> _Task input_
(** ** The date of a list *)

Lemma due_date_of (later e : date_time) :
  normal e -> 1000 <= year (date_ e) <= 9999 -> date_le (date_ e) (date_ later) = true ->
  due_date later (get_date (lit "-") e) = Some (get_date (lit "-") e).
Proof.
  intros Hn Hy Hle. pose proof (normal_bounds e Hn) as (Hm & Hd & _). set (d := date_ e) in *.
  assert (Et : get_date (lit "-") e = to_string (year d) ++ x2d :: two (month d) ++ x2d :: two (day d) ++ [])
    by (unfold get_date; rewrite app_nil_r; done).
  assert (Hl : length (get_date (lit "-") e) = 10%nat).
  { rewrite Et. repeat (rewrite ?length_app; cbn [length]). rewrite !length_two_2 by lia.
    rewrite to_string_dec, (length_dec_loop 3) by (lia || (simpl; lia)). lia. }
  assert (Hc : c_str (get_date (lit "-") e) = get_date (lit "-") e).
  { apply c_str_id. rewrite Et. pose proof (to_string_not_elem x00 (year d) eq_refl ltac:(done)).
    repeat (rewrite not_elem_of_app || rewrite not_elem_of_cons || split); try done; try apply two_no_nul. apply not_elem_of_nil. }
  unfold due_date, parse_date_time. rewrite Hl, Hc. cbn [length Nat.eqb lit].
  change (length (lit "yyyy-MM-dd")) with 10%nat. cbn [Nat.eqb].
  change (scan_format (lit "yyyy-MM-dd") []) with [Num Year; Sep x2d; Num Month; Sep x2d; Num Day].
  change (Z.of_nat (length (filter _ _))) with 3. cbn [Z.eqb]. rewrite Et at 1.
  rewrite sscanf_year, sscanf_sep, sscanf_two, sscanf_sep, sscanf_two by (done || (change (max_val I32) with 2147483647; lia)).
  cbn [sscanf]. change (0 + 1 + 1 + 1 =? 3) with true. cbv iota.
  cbn [set_field date_time_init date_reset time_reset date_ time_]. destruct Hn as [Hn _].
  rewrite incr_all_id by (exact Hn || (unfold time_normal; cbn; lia)).
  cbn [date_ andb]. change (date_le _ (date_ later)) with (date_le d (date_ later)). rewrite Hle. done.
Qed.

(** ** Lists are made of lines *)

Definition lines_text (lines : list bytes) : bytes := mjoin ((fun l => l ++ [x0a]) <$> lines).

Lemma split_lines lines : Forall (fun l => x0a ∉ l) lines -> BasefuncStd.split (lines_text lines) x0a = lines.
Proof.
  unfold BasefuncStd.split, lines_text. induction 1 as [|l lines Hl _ IH]; [done|].
  rewrite fmap_cons, join_cons, <- app_assoc. cbn [app]. rewrite split_loop_app by done. by rewrite IH.
Qed.

(** Every list is made of whole lines that name files of the directories. *)
Definition lists_tidy (c : server_conf) (f : fs) : Prop :=
  forall date name text, f !! list_path c date name = Some text ->
  exists lines, text = lines_text lines /\ Forall (fun l => x0a ∉ l /\ line_ok c l) lines.

Lemma lists_tidy_ok c f date : lists_tidy c f -> lists_ok c f date.
Proof.
  intros Hl n _. unfold list_lines. destruct (f !! list_path c date n) as [text|] eqn:E; [|constructor].
  destruct (Hl _ _ _ E) as (lines & -> & Hf). cbn [default from_option]. unfold id. rewrite split_lines; eapply Forall_impl; try done; naive_solver.
Qed.

(** ** Entries are not changed by trimming *)

Definition no_space (s : bytes) : Prop := Forall (fun c => is_space c = false) s.

Lemma ltrim_head c s : is_space c = false -> ltrim (c :: s) = c :: s.
Proof. intros E. unfold ltrim. cbn [skip_space]. by rewrite E. Qed.

Lemma trim_entry (c : byte) (m fname : bytes) : is_space c = false -> no_space fname -> fname <> [] ->
  trim (c :: m ++ fname) = c :: m ++ fname.
Proof.
  intros Hc Hf Hn. unfold trim, rtrim. destruct (exists_last Hn) as (l & x & ->).
  apply Forall_app in Hf as [_ Hx]. inversion_clear Hx as [|? ? Hx' _].
  rewrite app_assoc, app_comm_cons, reverse_snoc. fold (ltrim (x :: reverse (c :: m ++ l))). rewrite ltrim_head by done.
  rewrite reverse_cons, reverse_involutive. cbn [app]. by apply ltrim_head.
Qed.

(** The entry that [accept_file] notes for a file. *)
Lemma noted_entry hash c sub d fname :
  tidy c -> dirs c !! sub = Some d -> x2f ∉ fname -> no_space fname -> fname <> [] ->
  let item := dir_p d ++ segment_name hash fname in
  trim item = item /\ listed c item /\ x0a ∉ item.
Proof.
  intros HT Hd Hs Hf Hn item.
  assert (Hnl : x0a ∉ fname) by (intros Hin; unfold no_space in Hf; rewrite Forall_forall in Hf; by specialize (Hf _ Hin)).
  destruct (ty_path _ HT sub d Hd) as (parts & Hp & Ep).
  split; [|split].
  - unfold item, segment_name. rewrite Ep.
    assert (E : exists m, mjoin ((fun e => lit "/" ++ e) <$> parts) ++ lit "/" = x2f :: m).
    { destruct parts as [|e parts]; [by eexists|]. rewrite fmap_cons, join_cons. by eexists. }
    destruct E as [m ->]. rewrite <- app_comm_cons, !app_assoc. by apply trim_entry.
  - exists sub, d, (to_string (get_segment_folder hash fname)), fname.
    split_and!; [done|done|by apply to_string_not_elem|by split_and!].
  - unfold item, segment_name. pose proof (ty_lines _ HT sub d Hd) as Hl.
    rewrite !not_elem_of_app. split_and!; [done|by apply to_string_not_elem|by apply (bool_decide_unpack _)|done].
Qed.

(** ** A write keeps the accounts and the lists *)

Lemma used_stored d f f' name o :
  starts_with name (dir_p d) = true -> f' !! name = o ->
  (forall n, n <> name -> starts_with n (dir_p d) = true -> f' !! n = f !! n) ->
  used (dir_p d) (fs_block_size_b d) f' = used (dir_p d) (fs_block_size_b d) f +
    (taken (fs_block_size_b d) o - taken (fs_block_size_b d) (f !! name)).
Proof.
  intros Hn Ho Hf. assert (E : forall n, starts_with n (dir_p d) = true -> f' !! n = partial_alter (fun _ => o) name f !! n).
  { intros n Hp. destruct (decide (n = name)) as [->|Hne]; [by rewrite lookup_partial_alter_eq|].
    rewrite lookup_partial_alter_ne by done. by apply Hf. }
  rewrite (used_ext _ _ _ _ E). apply starts_with_spec in Hn as [x ->]. apply used_write.
Qed.

Section write_keeps.
Context `{JdbEngine} (hash : bytes -> Z) (opens : bytes -> bool) (now : date_time) (w : w_type) (tms crc : Z).
Context (q : request) (payload sub fname : bytes) (s : server) (d : directory).
Context (Hs : storable hash opens now w tms crc q payload sub fname s d).
Context (slack : bytes -> Z) (HT : tidy (conf s)) (He : exact slack s) (Hroom : curr_size_b d + 2 ^ 31 <= 2 ^ 62).
Context (r : response * server * option (bytes * Z * Z)).
Context (Hst : stored hash opens now w tms crc q sub fname s d payload r).
Let name := dir_p d ++ segment_name hash fname.
Let ttl := default 0 (stoi I32 (q_ttl q)).

Lemma stored_shape : same_shape (conf s) (conf r.1.2).
Proof.
  destruct (st_conf _ _ _ _ _ _ _ _ _ _ _ _ _ Hst) as [z ->].
  apply (same_shape_set_dir s sub d (inc_curr_disk_size z d) (files s)); [apply Hs|done].
Qed.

> _Assignment_
Give back every entry exactly, with nothing left out.

> _Reply to the exercise_
(** ** The date of a list *)

Lemma due_date_of (later e : date_time) :
  normal e -> 1000 <= year (date_ e) <= 9999 -> date_le (date_ e) (date_ later) = true ->
  due_date later (get_date (lit "-") e) = Some (get_date (lit "-") e).
Proof.
  intros Hn Hy Hle. pose proof (normal_bounds e Hn) as (Hm & Hd & _). set (d := date_ e) in *.
  assert (Et : get_date (lit "-") e = to_string (year d) ++ x2d :: two (month d) ++ x2d :: two (day d) ++ [])
    by (unfold get_date; rewrite app_nil_r; done).
  assert (Hl : length (get_date (lit "-") e) = 10%nat).
  { rewrite Et. repeat (rewrite ?length_app; cbn [length]). rewrite !length_two_2 by lia.
    rewrite to_string_dec, (length_dec_loop 3) by (lia || (simpl; lia)). lia. }
  assert (Hc : c_str (get_date (lit "-") e) = get_date (lit "-") e).
  { apply c_str_id. rewrite Et. pose proof (to_string_not_elem x00 (year d) eq_refl ltac:(done)).
    repeat (rewrite not_elem_of_app || rewrite not_elem_of_cons || split); try done; try apply two_no_nul. apply not_elem_of_nil. }
  unfold due_date, parse_date_time. rewrite Hl, Hc. cbn [length Nat.eqb lit].
  change (length (lit "yyyy-MM-dd")) with 10%nat. cbn [Nat.eqb].
  change (scan_format (lit "yyyy-MM-dd") []) with [Num Year; Sep x2d; Num Month; Sep x2d; Num Day].
  change (Z.of_nat (length (filter _ _))) with 3. cbn [Z.eqb]. rewrite Et at 1.
  rewrite sscanf_year, sscanf_sep, sscanf_two, sscanf_sep, sscanf_two by (done || (change (max_val I32) with 2147483647; lia)).
  cbn [sscanf]. change (0 + 1 + 1 + 1 =? 3) with true. cbv iota.
  cbn [set_field date_time_init date_reset time_reset date_ time_]. destruct Hn as [Hn _].
  rewrite incr_all_id by (exact Hn || (unfold time_normal; cbn; lia)).
  cbn [date_ andb]. change (date_le _ (date_ later)) with (date_le d (date_ later)). rewrite Hle. done.
Qed.

(** ** Lists are made of lines *)

Definition lines_text (lines : list bytes) : bytes := mjoin ((fun l => l ++ [x0a]) <$> lines).

Lemma split_lines lines : Forall (fun l => x0a ∉ l) lines -> BasefuncStd.split (lines_text lines) x0a = lines.
Proof.
  unfold BasefuncStd.split, lines_text. induction 1 as [|l lines Hl _ IH]; [done|].
  rewrite fmap_cons, join_cons, <- app_assoc. cbn [app]. rewrite split_loop_app by done. by rewrite IH.
Qed.

(** Every list is made of whole lines that name files of the directories. *)
Definition lists_tidy (c : server_conf) (f : fs) : Prop :=
  forall date name text, f !! list_path c date name = Some text ->
  exists lines, text = lines_text lines /\ Forall (fun l => x0a ∉ l /\ line_ok c l) lines.

Lemma lists_tidy_ok c f date : lists_tidy c f -> lists_ok c f date.
Proof.
  intros Hl n _. unfold list_lines. destruct (f !! list_path c date n) as [text|] eqn:E; [|constructor].
  destruct (Hl _ _ _ E) as (lines & -> & Hf). cbn [default from_option]. unfold id. rewrite split_lines; eapply Forall_impl; try done; naive_solver.
Qed.

(** ** Entries are not changed by trimming *)

Definition no_space (s : bytes) : Prop := Forall (fun c => is_space c = false) s.

Lemma ltrim_head c s : is_space c = false -> ltrim (c :: s) = c :: s.
Proof. intros E. unfold ltrim. cbn [skip_space]. by rewrite E. Qed.

Lemma trim_entry (c : byte) (m fname : bytes) : is_space c = false -> no_space fname -> fname <> [] ->
  trim (c :: m ++ fname) = c :: m ++ fname.
Proof.
  intros Hc Hf Hn. unfold trim, rtrim. destruct (exists_last Hn) as (l & x & ->).
  apply Forall_app in Hf as [_ Hx]. inversion_clear Hx as [|? ? Hx' _].
  rewrite app_assoc, app_comm_cons, reverse_snoc. fold (ltrim (x :: reverse (c :: m ++ l))). rewrite ltrim_head by done.
  rewrite reverse_cons, reverse_involutive. cbn [app]. by apply ltrim_head.
Qed.

(** The entry that [accept_file] notes for a file. *)
Lemma noted_entry hash c sub d fname :
  tidy c -> dirs c !! sub = Some d -> x2f ∉ fname -> no_space fname -> fname <> [] ->
  let item := dir_p d ++ segment_name hash fname in
  trim item = item /\ listed c item /\ x0a ∉ item.
Proof.
  intros HT Hd Hs Hf Hn item.
  assert (Hnl : x0a ∉ fname) by (intros Hin; unfold no_space in Hf; rewrite Forall_forall in Hf; by specialize (Hf _ Hin)).
  destruct (ty_path _ HT sub d Hd) as (parts & Hp & Ep).
  split; [|split].
  - unfold item, segment_name. rewrite Ep.
    assert (E : exists m, mjoin ((fun e => lit "/" ++ e) <$> parts) ++ lit "/" = x2f :: m).
    { destruct parts as [|e parts]; [by eexists|]. rewrite fmap_cons, join_cons. by eexists. }
    destruct E as [m ->]. rewrite <- app_comm_cons, !app_assoc. by apply trim_entry.
  - exists sub, d, (to_string (get_segment_folder hash fname)), fname.
    split_and!; [done|done|by apply to_string_not_elem|by split_and!].
  - unfold item, segment_name. pose proof (ty_lines _ HT sub d Hd) as Hl.
    rewrite !not_elem_of_app. split_and!; [done|by apply to_string_not_elem|by apply (bool_decide_unpack _)|done].
Qed.

(** ** A write keeps the accounts and the lists *)

Lemma used_stored d f f' name o :
  starts_with name (dir_p d) = true -> f' !! name = o ->
  (forall n, n <> name -> starts_with n (dir_p d) = true -> f' !! n = f !! n) ->
  used (dir_p d) (fs_block_size_b d) f' = used (dir_p d) (fs_block_size_b d) f +
    (taken (fs_block_size_b d) o - taken (fs_block_size_b d) (f !! name)).
Proof.
  intros Hn Ho Hf. assert (E : forall n, starts_with n (dir_p d) = true -> f' !! n = partial_alter (fun _ => o) name f !! n).
  { intros n Hp. destruct (decide (n = name)) as [->|Hne]; [by rewrite lookup_partial_alter_eq|].
    rewrite lookup_partial_alter_ne by done. by apply Hf. }
  rewrite (used_ext _ _ _ _ E). apply starts_with_spec in Hn as [x ->]. apply used_write.
Qed.

Section write_keeps.
Context `{JdbEngine} (hash : bytes -> Z) (opens : bytes -> bool) (now : date_time) (w : w_type) (tms crc : Z).
Context (q : request) (payload sub fname : bytes) (s : server) (d : directory).
Context (Hs : storable hash opens now w tms crc q payload sub fname s d).
Context (slack : bytes -> Z) (HT : tidy (conf s)) (He : exact slack s) (Hroom : curr_size_b d + 2 ^ 31 <= 2 ^ 62).
Context (r : response * server * option (bytes * Z * Z)).
Context (Hst : stored hash opens now w tms crc q sub fname s d payload r).
Let name := dir_p d ++ segment_name hash fname.
Let ttl := default 0 (stoi I32 (q_ttl q)).

Lemma stored_shape : same_shape (conf s) (conf r.1.2).
Proof.
  destruct (st_conf _ _ _ _ _ _ _ _ _ _ _ _ _ Hst) as [z ->].
  apply (same_shape_set_dir s sub d (inc_curr_disk_size z d) (files s)); [apply Hs|done].
Qed.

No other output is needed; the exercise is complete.